__Available data__:

(** * MEPS-weights: stratum totals of the ESI population (meps.go)

    A shallow embedding of [getvinf] (the reader of the SAS layout
    statements) and [getpopw] (the per-year aggregation over the
    fixed-width records), with the properties of the stratum encoding,
    of the record classification and of the failure behaviour.

    Go's [float64] is Rocq's primitive binary64 [float]; Go's [int] is a
    [Z] with the 64-bit wrap-around written out; a Go [string] is a
    sequence of bytes, here [string]; [map[string][2]int] is a
    [gmap string (Z * Z)]; a panic is the [Panic] result. *)

From Stdlib Require Import ZArith Lia Bool Ascii String Floats Uint63.
From Stdlib Require DecimalString.
From stdpp Require Import base option list gmap strings.

Local Open Scope string_scope.
Local Open Scope Z_scope.

(** ** Failures *)

(** The values a run of the program can panic with. *)
Inductive error : Type :=
| PathError (path : string)            (* os.Open could not open [path] *)
| ErrInvalid                           (* os.ErrInvalid: a nil *os.File was used *)
| ReadError (msg : string)             (* reading or decompressing failed *)
| NumError (fn num : string)           (* strconv.[fn] rejected [num] *)
| IndexOutOfRange (i : Z) (len : Z)    (* runtime error: index out of range *)
| SliceOutOfRange (lo hi : Z) (len : Z)(* runtime error: slice bounds out of range *)
| PanicNil                             (* panic(nil) *)
| FloatToIntUnspecified.               (* int(x) for a NaN, an infinity or a value
                                          outside int64: not a panic, the result is
                                          implementation-dependent in Go *)

Inductive result (A : Type) : Type :=
| Ok (a : A)
| Panic (e : error).
Arguments Ok {A} a.
Arguments Panic {A} e.

Definition bind {A B : Type} (r : result A) (k : A -> result B) : result B :=
  match r with
  | Ok a => k a
  | Panic e => Panic e
  end.

Notation "'let*' x ':=' r 'in' k" := (bind r (fun x => k))
  (at level 10, x name, r at level 100, k at level 200).
Notation "'let*' ' p ':=' r 'in' k" := (bind r (fun x => match x with p => k end))
  (at level 10, p pattern, r at level 100, k at level 200).

#[global] Instance error_eq_dec : EqDecision error.
Proof. solve_decision. Defined.

(** [panic(err)] for an error value that may be nil. *)
Definition panic {A : Type} (err : option error) : result A :=
  match err with
  | Some e => Panic e
  | None => Panic PanicNil
  end.

Definition is_ok {A : Type} (r : result A) : bool :=
  match r with Ok _ => true | Panic _ => false end.

(** ** Numbers *)

(** Go's [int] on the 64-bit targets: arithmetic wraps around. *)
Definition wrap64 (z : Z) : Z := (z + 2 ^ 63) mod 2 ^ 64 - 2 ^ 63.

Definition in_int64 (z : Z) : bool := (- 2 ^ 63 <=? z) && (z <? 2 ^ 63).

(** An integer constant used where a [float64] is expected (exact below
    2^53 in absolute value, which covers every constant of the program). *)
Definition F (z : Z) : float :=
  if z <? 0 then (- PrimFloat.of_uint63 (Uint63.of_Z (- z)))%float
  else PrimFloat.of_uint63 (Uint63.of_Z z).

(** [int(x)] of a [float64]: the fraction is discarded (truncation towards
    zero); for a value that does not fit the behaviour is
    implementation-dependent, which is [None] here. *)
Definition float_to_int (x : float) : option Z :=
  match Prim2SF x with
  | S754_zero _ => Some 0
  | S754_finite s m e =>
      let a := if 0 <=? e then Z.shiftl (Z.pos m) e else Z.shiftr (Z.pos m) (- e) in
      let v := if s then - a else a in
      if in_int64 v then Some v else None
  | S754_infinity _ | S754_nan => None
  end.

(** ** Strings *)

(** [len(s)], in bytes. *)
Definition len (s : string) : Z := Z.of_nat (String.length s).

(** [s[lo:hi]]; out of bounds it panics. *)
Definition slice (s : string) (lo hi : Z) : result string :=
  if (0 <=? lo) && (lo <=? hi) && (hi <=? len s)
  then Ok (substring (Z.to_nat lo) (Z.to_nat (hi - lo)) s)
  else Panic (SliceOutOfRange lo hi (len s)).

(** [toks[i]] on a slice of strings. *)
Definition index (toks : list string) (i : nat) : result string :=
  match toks !! i with
  | Some t => Ok t
  | None => Panic (IndexOutOfRange (Z.of_nat i) (Z.of_nat (length toks)))
  end.

(** [strings.HasPrefix]. *)
Definition HasPrefix (s p : string) : bool := String.prefix p s.

(** [strings.Contains]. *)
Fixpoint Contains (s substr : string) : bool :=
  String.prefix substr s ||
  match s with
  | EmptyString => false
  | String _ s' => Contains s' substr
  end.

(** [strings.TrimLeft] with a cutset of one ASCII byte: every leading
    occurrence of the byte is removed. *)
Fixpoint TrimLeft (s : string) (c : ascii) : string :=
  match s with
  | String a s' => if Ascii.eqb a c then TrimLeft s' c else s
  | EmptyString => EmptyString
  end.

(** [strings.Split(s, sep)[0]] for a separator of one byte: the part of
    [s] before the first occurrence of the separator. *)
Fixpoint Split_head (s : string) (sep : ascii) : string :=
  match s with
  | String a s' => if Ascii.eqb a sep then EmptyString else String a (Split_head s' sep)
  | EmptyString => EmptyString
  end.

(** The number of bytes of the white space character at the head of [s], 0
    when there is none.  White space is [unicode.IsSpace]: the six ASCII
    characters, and in UTF-8 U+0085, U+00A0, U+1680, U+2000..U+200A,
    U+2028, U+2029, U+202F, U+205F and U+3000. *)
Definition space_width (s : string) : nat :=
  match s with
  | EmptyString => 0%nat
  | String a r =>
      let n := Z.of_N (N_of_ascii a) in
      if ((9 <=? n) && (n <=? 13)) || (n =? 32) then 1%nat
      else
        match r with
        | String b r' =>
            let m := Z.of_N (N_of_ascii b) in
            if n =? 194 then (if (m =? 133) || (m =? 160) then 2%nat else 0%nat)
            else
              match r' with
              | String c _ =>
                  let k := Z.of_N (N_of_ascii c) in
                  if (n =? 225) && (m =? 154) && (k =? 128) then 3%nat
                  else if (n =? 226) && (m =? 128) &&
                          (((128 <=? k) && (k <=? 138)) || (k =? 168) || (k =? 169) || (k =? 175))
                  then 3%nat
                  else if (n =? 226) && (m =? 129) && (k =? 159) then 3%nat
                  else if (n =? 227) && (m =? 128) && (k =? 128) then 3%nat
                  else 0%nat
              | EmptyString => 0%nat
              end
        | EmptyString => 0%nat
        end
  end.

Definition flush (cur : string) : list string :=
  match cur with
  | EmptyString => []
  | _ => [cur]
  end.

(** [fields_from s skip cur]: the fields of [s], where [skip] bytes at the
    head of [s] still belong to a white space character and [cur] is the
    field read so far. *)
Fixpoint fields_from (s : string) (skip : nat) (cur : string) : list string :=
  match s with
  | EmptyString => flush cur
  | String a r =>
      match skip with
      | S k => fields_from r k cur
      | O =>
          match space_width s with
          | O => fields_from r 0 (cur ++ String a EmptyString)
          | S k => flush cur ++ fields_from r k EmptyString
          end
      end
  end.

(** [strings.Fields]: the maximal runs of bytes without white space. *)
Definition Fields (s : string) : list string := fields_from s 0 EmptyString.

Definition digit_val (a : ascii) : option Z :=
  let n := Z.of_N (N_of_ascii a) in
  if (48 <=? n) && (n <=? 57) then Some (n - 48) else None.

Fixpoint digits_val (acc : Z) (s : string) : option Z :=
  match s with
  | EmptyString => Some acc
  | String a s' =>
      match digit_val a with
      | Some d => digits_val (10 * acc + d) s'
      | None => None
      end
  end.

(** [strconv.Atoi]: an optional sign, then one or more decimal digits, and
    a value that fits [int]; its error is the [Panic] result. *)
Definition Atoi (s : string) : result Z :=
  let '(neg, body) :=
    match s with
    | String "-"%char r => (true, r)
    | String "+"%char r => (false, r)
    | _ => (false, s)
    end in
  match body with
  | EmptyString => Panic (NumError "Atoi" s)
  | _ =>
      match digits_val 0 body with
      | None => Panic (NumError "Atoi" s)
      | Some n =>
          let v := if neg then - n else n in
          if in_int64 v then Ok v else Panic (NumError "Atoi" s)
      end
  end.

(** [fmt.Sprintf("%d", n)]. *)
Definition itoa (n : Z) : string := DecimalString.NilZero.string_of_int (Z.to_int n).

(** [path.Join]: the elements separated by slashes.  (The cleaning that
    [path.Join] adds changes none of the paths built here.) *)
Definition path_Join (elems : list string) : string := String.concat "/" elems.

(** ** The record classification (getpopw, lines 184-224) *)

(** The age stratum of a birth year: the [switch] of lines 201-210.
    [None] is [continue]. *)
Definition age_stratum (dobyy : float) : option float :=
  if (dobyy <? F (2009 - 65))%float then None          (* too old *)
  else if (dobyy <? F (2012 - 45))%float then Some (F 1)
  else if (dobyy <? F (2012 - 18))%float then Some (F 0)
  else None.                                            (* too young *)

(** Lines 193-224: everything after the insurance test, on the decoded
    values.  [None] is [continue]; [Some x] is the [float64] that line 224
    converts to the stratum, every operation rounding to [float64]. *)
Definition stratum_value (dobyy region emprel female : float) : option float :=
  if negb (female =? F 1)%float && negb (female =? F 2)%float then None
  else
    let female := (female - F 1)%float in
    match age_stratum dobyy with
    | None => None
    | Some age =>
        if (region <? F 0)%float then None
        else
          let region := (region - F 1)%float in
          if (emprel =? F (-1))%float then None
          else
            let emprel := (emprel - F 1)%float in
            Some (F 1 + female + F 2 * emprel + F 4 * age + F 8 * region)%float
    end.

__Task prompt__:
Look through the entries above, find each line containing "PanicNil", and copy it.

__Exercise response__:
| PanicNil                             (* panic(nil) *)
  | None => Panic PanicNil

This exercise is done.